The choice facing states today is no less compelling. Some 4.3 million adults who could be covered by Medicaid remain uninsured in nonexpansion states.6 First-year results in expansion states have shown robust take-up and steep declines in rates of uninsurance and uncompensated care.7 In all states, to varying degrees, expansion replaces current state spending and brings in new revenues; many objective analyses projected that expansion would improve the fiscal health of states. These projections have proven accurate. According to 1 postimplementation study, savings and revenues across 8 expansion states are expected to exceed $1.8 billion by the end of 2015; Arkansas and Kentucky expect savings and revenues will offset costs at least through 2021.8

However, the disparities in coverage and financial rewards have yet to compel all states to expand Medicaid. Resistance is driven largely by a philosophy favoring less government and opposition to any association with “Obamacare.” Some also object to covering “the able-bodied” poor, harkening back to distinctions that characterize welfare, not health care, initiatives. The public sees things differently; Medicaid expansion generally has broad support. A recent poll in Florida, for example—where expansion was fiercely debated and defeated—showed 68% in favor.9

As states continue to debate expansion, waivers will play a key role. Most states expanded without a waiver, but waivers allow states to put their unique stamp on expansion. Under waivers, Arkansas’s and Iowa’s Medicaid programs contract with health plans in the Marketplace to provide care to some or all of the expansion population, and Medicaid-financed health savings accounts are at the centerpiece of Indiana’s expansion. The contours of federalism will no doubt continue to be tested. The challenge is to support states’ ability to test new ways to provide coverage without undermining the program’s ability to coordinate closely with the Marketplace and CHIP and to function effectively as a value-based purchaser and a source of insurance for the nation’s poorest citizens.

Delivery and payment reform are ultimately as important to Medicaid’s future as its coverage responsibilities. Medicaid’s role in the Marketplace is increasing, and it is particularly strong with respect to certain populations; for example, it covers more than 1 of 3 children in the nation. Overall, success will depend on the same issues that are affecting the rest of the health care system, along with some Medicaid-specific challenges. For example, states have increasingly relied on financing from counties and public hospital systems, matched by the federal government, to supplement low Medicaid base payment rates to hospitals. So-called “intergovernmental transfers” are a legitimate funding source, and hospital payment levels may in fact need to be addressed, but special payments directed to certain hospitals based on the source of nonfederal financing can undermine efforts to drive value and ensure access.

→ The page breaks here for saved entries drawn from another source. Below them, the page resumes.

(** X8: [getStatus] and [getAccounts] choose the endpoint by the [service]
    argument: the sales endpoint for exactly [Sales], the finance endpoint
    for any other value; the command string is the service name followed by
    [.getStatus] or [.getAccounts]. *)
Theorem service_selects_endpoint zlib args w c w1 :
  get_credentials args w = (Ok c, w1) ->
  let endpoint := if bool_decide (Namespace.service args = lit "Sales")
                  then ENDPOINT_SALES else ENDPOINT_FINANCE in
  (exists data,
     build_json_request_string c
       (lit "[p=Reporter.properties, " ++ (Namespace.service args ++ lit ".getStatus") ++ lit "]")
     = Ok data
     /\ requests (trace (itc_get_status zlib args w).2)
        = requests (trace w) ++ [(endpoint, data)])
  /\ (exists data,
        build_json_request_string c
          (lit "[p=Reporter.properties, " ++ (Namespace.service args ++ lit ".getAccounts")
           ++ lit "]")
        = Ok data
        /\ requests (trace (itc_get_accounts zlib args w).2)
           = requests (trace w) ++ [(endpoint, data)]).
Proof.
  intros Hc endpoint. split.
  - exact (single_leg_requests zlib endpoint (Namespace.service args ++ lit ".getStatus")
             args w c w1 Hc).
  - exact (single_leg_requests zlib endpoint (Namespace.service args ++ lit ".getAccounts")
             args w c w1 Hc).
Qed.

(** ** Response processing *)

(** X10: with [unzip] false a gzip response is stored as it came: the body
    unchanged, under the metadata file name (or [report.txt.gz]) unchanged,
    and the message printed unchanged; a missing message does not fail, it
    prints [None]. *)
Theorem gzip_kept_compressed zlib content header w :
  HTTPMessage.get_content_type header = lit "application/a-gzip" ->
  let name := or_default (HTTPMessage.get header (lit "filename")) (lit "report.txt.gz") in
  writable w name = true ->
  (output_result zlib (content, header) false w).1 = Ok tt
  /\ written (trace (output_result zlib (content, header) false w).2)
     = written (trace w) ++ [(name, content)]
  /\ printed (trace (output_result zlib (content, header) false w).2)
     = printed (trace w)
       ++ [from_option id (lit "None") (HTTPMessage.get header (lit "downloadmsg"))].
Proof.
  intros Hct name Hw. unfold output_result. rewrite Hct.
  change (str_eqb (lit "application/a-gzip") (lit "application/a-gzip")) with true.
  cbv iota. fold name. unfold mbind, M_bind, mret, M_ret, write_file. cbv beta iota.
  rewrite Hw. unfold print, emit, log. cbn [fst snd trace].
  rewrite <- !app_assoc, !written_app, !printed_app. cbn. rewrite ?app_nil_r. auto.
Qed.
(** * Extraction and enrichment pipeline of the website scraper

    A shallow embedding of the scraping edge function (its request handler,
    [generateAISummary] and [parseHtml]) and of the client's [normalizeUrl],
    [validateUrl] and [handleSubmit], followed by the properties of the
    pipeline that are established on it.

    JavaScript strings are sequences of UTF-16 code units; they are modelled
    as lists of code units.  Regular expressions are modelled by their syntax
    tree and a backtracking matcher that lists the matches of a pattern in the
    order in which the ECMAScript matcher tries them. *)

From Stdlib Require Import String Ascii DecimalString.
From Stdlib Require Import List NArith Arith Lia Bool.
Import ListNotations.

(* ===================================================================== *)
(** ** JavaScript strings *)
(* ===================================================================== *)

Module JS.

(** A string is the list of its UTF-16 code units. *)
Definition str := list N.

(** An ASCII literal of the source as a JavaScript string. *)
Definition lit (s : string) : str := map N_of_ascii (list_ascii_of_string s).

(** Code units of the characters the source names explicitly. *)
Definition dquote : N := 34.
Definition squote : N := 39.
Definition lt : N := 60.
Definition gt : N := 62.
Definition newline : N := 10.

Definition str_eqb (a b : str) : bool :=
  if list_eq_dec N.eq_dec a b then true else false.

(** WhiteSpace and LineTerminator code units: what [\s] matches and what
    [String.prototype.trim] strips. *)
Definition is_space (c : N) : bool :=
  ((9 <=? c) && (c <=? 13) || (c =? 32) || (c =? 160) || (c =? 5760)
   || (8192 <=? c) && (c <=? 8202) || (c =? 8232) || (c =? 8233)
   || (c =? 8239) || (c =? 8287) || (c =? 12288) || (c =? 65279))%N.

(** [\w]: ASCII letters, digits and underscore. *)
Definition is_word (c : N) : bool :=
  ((48 <=? c) && (c <=? 57) || (65 <=? c) && (c <=? 90)
   || (97 <=? c) && (c <=? 122) || (c =? 95))%N.

Fixpoint dropWhile (p : N -> bool) (s : str) : str :=
  match s with
  | [] => []
  | c :: t => if p c then dropWhile p t else s
  end.

Definition trimStart (s : str) : str := dropWhile is_space s.
Definition trimEnd (s : str) : str := rev (dropWhile is_space (rev s)).

(** [s.trim()] *)
Definition trim (s : str) : str := trimEnd (trimStart s).

(** [s.startsWith(p)] *)
Fixpoint startsWith (p s : str) : bool :=
  match p, s with
  | [], _ => true
  | a :: p', b :: s' => (a =? b)%N && startsWith p' s'
  | _ :: _, [] => false
  end.

(** [s.includes(p)] *)
Fixpoint includes (p s : str) : bool :=
  startsWith p s ||
  match s with
  | [] => false
  | _ :: t => includes p t
  end.

(** [s.substring(0, n)] for [n] a non-negative integer. *)
Definition substring0 (n : nat) (s : str) : str := firstn n s.

(** [s.replace(p, by)] with a string pattern: the first occurrence only. *)
Fixpoint replaceFirst (p by_ s : str) : str :=
  if startsWith p s then by_ ++ skipn (length p) s
  else match s with
       | [] => []
       | c :: t => c :: replaceFirst p by_ t
       end.

(** A string is truthy when it is not empty. *)
Definition truthy (s : str) : bool :=
  match s with [] => false | _ :: _ => true end.

(** [a || b] on strings. *)
Definition orElse (a b : str) : str := if truthy a then a else b.

(** Template interpolation of a non-negative integer: its decimal digits. *)
Definition ofNat (n : nat) : str := lit (NilZero.string_of_uint (Nat.to_uint n)).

It is impossible to contemplate Medicaid’s future without noting the cost pressures associated with new treatments and an aging population. The 22% of Medicaid enrollees who qualify based on age or disability account for more than half (56%) of Medicaid expenditures.2 Much of the attention to delivery and payment reform is focused on these high-need individuals; increased cost pressures add to the imperative to improve care and avoid preventable and inefficient costs.

Medicaid has regularly been reinvented to meet the needs of a new time, a new population, or a new health care crisis. Reinvention is under way yet again, and if past is prologue, the path will not be easy, but the program will continue to move forward.